Just last week it was reported that Nando’s in the UK had to close a 10th of its restaurants due to shortages of chicken, something it cannot really do without. The UK services industry has also had to deal with Brexit, which caused foreign workers to leave and discouraged new arrivals.

So far the major central banks say the inflationary pressures are “transitory” and there are no long-term inflation concerns, though `those that are paying premium prices to fill positions are not convinced. While shelves are not exactly empty, consumers cannot take it for granted that their favourite brands will be easily available.

But for now at least, the markets believe the reassurance from the central banks. Markets did wobble last week, but the mood remains benign.
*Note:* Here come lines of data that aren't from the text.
(** The loop, when its window holds the front of what is left. *)
Definition loop_sends idx rest literal stats events literal' stats' : Prop :=
  ∀ fuel window bytes checksum eof (f : F) n c w c' (w' : W),
    rest = window ++ bytes → holds f bytes → (eof = true → bytes = []) →
    eof = true ∨ (index_max_len idx ≤ length window)%nat → (length rest < fuel)%nat →
    sent events c w c' w' →
    ∃ f' n', window_loop fuel idx strong deadline window literal checksum eof stats
        (sender f n c, w) =
      (Ok (literal', update checksum bytes, stats'), (sender f' n' c', w')).

(** One turn and the rest of the loop. *)
Lemma loop_turn idx signatures rest literal stats literal1 stats1 k front events literal' stats' :
  index_ok idx signatures → rest ≠ [] → (0 < k)%nat →
  (∀ window bytes (f : F) n c w c1 (w1 : W), rest = window ++ bytes → window ≠ [] →
     bytes = [] ∨ (index_max_len idx ≤ length window)%nat → sent front c w c1 w1 →
     (k ≤ length window)%nat ∧
     window_step idx strong window literal stats (sender f n c, w) =
       (Ok (drop k window, literal1, stats1), (sender f n c1, w1))) →
  loop_sends idx (drop k rest) literal1 stats1 events literal' stats' →
  loop_sends idx rest literal stats (front ++ events) literal' stats'.
Proof.
  intros Hidx Hne Hk Hstep IH fuel window bytes checksum eof f n c w c' w' Hrest Hf Heof Hfull Hfuel
    (c1 & w1 & Hs1 & Hs2)%sent_app_inv.
  assert (Hw : window ≠ []).
  { intros ->. destruct Hfull as [He|Hmax]; [by rewrite Heof in Hrest|].
    pose proof (index_max_positive _ _ Hidx). cbn in Hmax. lia. }
  destruct fuel as [|fuel]; [lia|]. cbn [window_loop]. rewrite bool_decide_false by done.
  destruct (check_deadline_ok f n c w) as [n1 Hn1]. rewrite (bind_ok _ _ _ _ _ Hn1).
  destruct (Hstep window bytes f n1 c w c1 w1 Hrest Hw) as [Hkw Hr]; [naive_solver|done|].
  rewrite (bind_ok _ _ _ _ _ Hr).
  destruct (fill_loop_ok (S (index_max_len idx)) (index_max_len idx) (drop k window) checksum eof
    f n1 c1 w1 bytes Hf Heof) as (j & f2 & n2 & eof2 & Hfill & Hf2 & He2 & Hmax2); [lia|].
  unfold fill_delta_window at 1. rewrite (bind_ok _ _ _ _ _ Hfill).
  destruct (IH fuel (drop k window ++ take j bytes) (drop j bytes) (update checksum (take j bytes))
    eof2 f2 n2 c1 w1 c' w') as (f3 & n3 & Hloop); try done.
  - rewrite Hrest, drop_app_le by done. by rewrite <-app_assoc, take_drop.
  - rewrite length_drop. destruct rest; [done|]. cbn [length] in *. lia.
  - exists f3, n3. by rewrite Hloop, update_update, take_drop.
Qed.

Lemma window_loop_streams idx signatures rest literal stats events literal' stats' :
  index_ok idx signatures → streams idx rest literal stats events literal' stats' →
  loop_sends idx rest literal stats events literal' stats'.
Proof.
  intros Hidx. induction 1 as [literal stats
    |rest literal stats s events literal' stats' Hne Hs _ IH
    |rest literal stats events literal' stats' Hne Hs Hlen _ IH
    |rest literal stats events literal' stats' Hne Hs Hlen _ IH].
  - intros fuel window bytes checksum eof f n c w c' w' Hrest Hf _ _ _ Hsent.
    symmetry in Hrest. apply app_eq_nil in Hrest as [-> ->].
    pose proof (Hsent F f n) as Hr. cbn in Hr. injection Hr as <- <-.
    exists f, n. rewrite update_nil. by destruct fuel.
  - change (Copy (index s) :: events) with ([Copy (index s)] ++ events). rewrite app_assoc.
    eapply (loop_turn _ signatures); [done|done| | |exact IH].
    { by apply (find_match_found _ _ _ _ _ Hidx) in Hs as (_ & [? _] & _). }
    intros window bytes f n c w c1 w1 -> _ Hfull Hsent.
    rewrite (find_match_window _ _ _ _ _ Hidx Hfull) in Hs.
    split; [by apply (find_match_found _ _ _ _ _ Hidx) in Hs as (_ & [_ ?] & _)|]. by apply step_copy.
  - change events with ([] ++ events).
    eapply (loop_turn _ signatures); [done|done| | |exact IH]; [lia|].
    intros window bytes f n c w c1 w1 -> Hw Hfull Hsent.
    rewrite (find_match_window _ _ _ _ _ Hidx Hfull) in Hs.
    assert (Hone : take 1 (window ++ bytes) = take 1 window) by (by destruct window).
    rewrite Hone in *. pose proof (Hsent F f n) as Hr. cbn in Hr. injection Hr as <- <-.
    split; [destruct window; [done|cbn; lia]|]. by apply step_byte.
  - eapply (loop_turn _ signatures); [done|done| | |exact IH]; [lia|].
    intros window bytes f n c w c1 w1 -> Hw Hfull Hsent.
    rewrite (find_match_window _ _ _ _ _ Hidx Hfull) in Hs.
    assert (Hone : take 1 (window ++ bytes) = take 1 window) by (by destruct window).
    rewrite Hone in *. split; [destruct window; [done|cbn; lia]|]. by apply step_full.
Qed.

(** *** What the events stand for *)

Definition expand (blocks : nat → list Z) (event : RsyncDeflatedToken) : list Z :=
  match event with Literal bytes => bytes | Copy i => blocks i | End => [] end.

Definition sendable (signatures : list BlockSignature) (event : RsyncDeflatedToken) : Prop :=
  match event with
  | Literal bytes => bytes ≠ [] ∧ (length bytes ≤ buffer_size)%nat
  | Copy i => ∃ s, s ∈ signatures ∧ index s = i
  | End => False
  end.

(** Where a signature matches the file, its block is what is there. *)
Definition honest (signatures : list BlockSignature) (content : list Z)
    (blocks : nat → list Z) : Prop :=
  ∀ s i, s ∈ signatures → (i + sig_len s ≤ length content)%nat →
    let window := take (sig_len s) (drop i content) in
    weak s = rolling_checksum window → Signature.strong s = strong_digest strong window →
    blocks (index s) = window.

Lemma expand_pending blocks literal : concat (expand blocks <$> pending_events literal) = literal.
Proof.
  unfold pending_events. case_bool_decide as Hl; cbn; [done|by rewrite app_nil_r].
Qed.

Lemma streams_expand idx signatures content blocks rest literal stats events literal' stats' :
  index_ok idx signatures → honest signatures content blocks →
  streams idx rest literal stats events literal' stats' →
  ∀ pos, rest = drop pos content →
  concat (expand blocks <$> events) ++ literal' = literal ++ rest.
Proof.
  intros Hidx Hhonest. induction 1 as [literal stats
    |rest literal stats s events literal' stats' Hne Hs _ IH
    |rest literal stats events literal' stats' Hne Hs Hlen _ IH
    |rest literal stats events literal' stats' Hne Hs Hlen _ IH]; intros pos Hpos.
  - by rewrite app_nil_r.
  - rewrite fmap_app, concat_app, expand_pending, <-!app_assoc. f_equal. cbn.
    rewrite <-app_assoc, (IH (pos + sig_len s)%nat) by (by rewrite Hpos, drop_drop).
    apply (find_match_found _ _ _ _ _ Hidx) in Hs as (Hin & [_ Hlen] & Hw & Hd). subst rest.
    rewrite length_drop in Hlen. assert (pos ≤ length content)%nat.
    { destruct (Nat.le_gt_cases pos (length content)); [done|]. by rewrite drop_ge in Hne by lia. }
    rewrite (Hhonest s pos) by (done || lia). apply take_drop.
  - rewrite (IH (pos + 1)%nat) by (by rewrite Hpos, drop_drop).
    by rewrite <-app_assoc, take_drop.
  - rewrite fmap_app, concat_app, expand_pending, <-!app_assoc. f_equal.
    rewrite (IH (pos + 1)%nat) by (by rewrite Hpos, drop_drop). cbn. apply take_drop.
Qed.

Lemma sendable_pending signatures literal :
  (length literal ≤ buffer_size)%nat → Forall (sendable signatures) (pending_events literal).
Proof. intros Hl. unfold pending_events. case_bool_decide; repeat constructor; done. Qed.

Lemma streams_sendable idx signatures rest literal stats events literal' stats' :
  index_ok idx signatures → streams idx rest literal stats events literal' stats' →
  (length literal < buffer_size)%nat →
  Forall (sendable signatures) events ∧ (length literal' < buffer_size)%nat.
Proof.
  intros Hidx. pose proof buffer_positive as Hb. induction 1 as [literal stats
    |rest literal stats s events literal' stats' Hne Hs _ IH
    |rest literal stats events literal' stats' Hne Hs Hlen _ IH
    |rest literal stats events literal' stats' Hne Hs Hlen _ IH]; intros Hl.
  - done.
  - destruct (IH Hb) as [He Hl']. split; [|done]. apply Forall_app. split.
    + apply sendable_pending. lia.
    + constructor; [|done]. apply (find_match_found _ _ _ _ _ Hidx) in Hs as (Hin & _). by exists s.
  - by apply IH.
  - destruct (IH Hb) as [He Hl']. split; [|done]. apply Forall_app. split; [|done].
    apply sendable_pending. rewrite length_app in *.
    pose proof (length_take_le rest 1). rewrite length_take in *. lia.
Qed.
Even the rand is more than 10% stronger than it was a year ago.

Based on how Shapiro describes New York — with empty premises, absent tourists and fewer yellow taxis — they may have a point. Perhaps, to paraphrase Citigroup former CEO Chuck Prince’s now notorious comments made just before the outbreak of the global financial crisis, the music is not back on and some more stimulus is needed before people “get up and dance”.

Back at Twitter Spaces with Zibi, Kganyago gave every indication that what happens in the US or the UK won’t be driving what he does from Pretoria.

At the height of the lockdown crisis, he received criticism for not following the examples of US and UK peers by creating new money in what is called quantitative easing. In comments that he repeated in parliament, he said he was not anxious about the inflation outlook in SA, giving every indication he will not be mimicking others on the way up either. 

If the Fed and the Bank of England are indeed behind the curve, he might have little choice.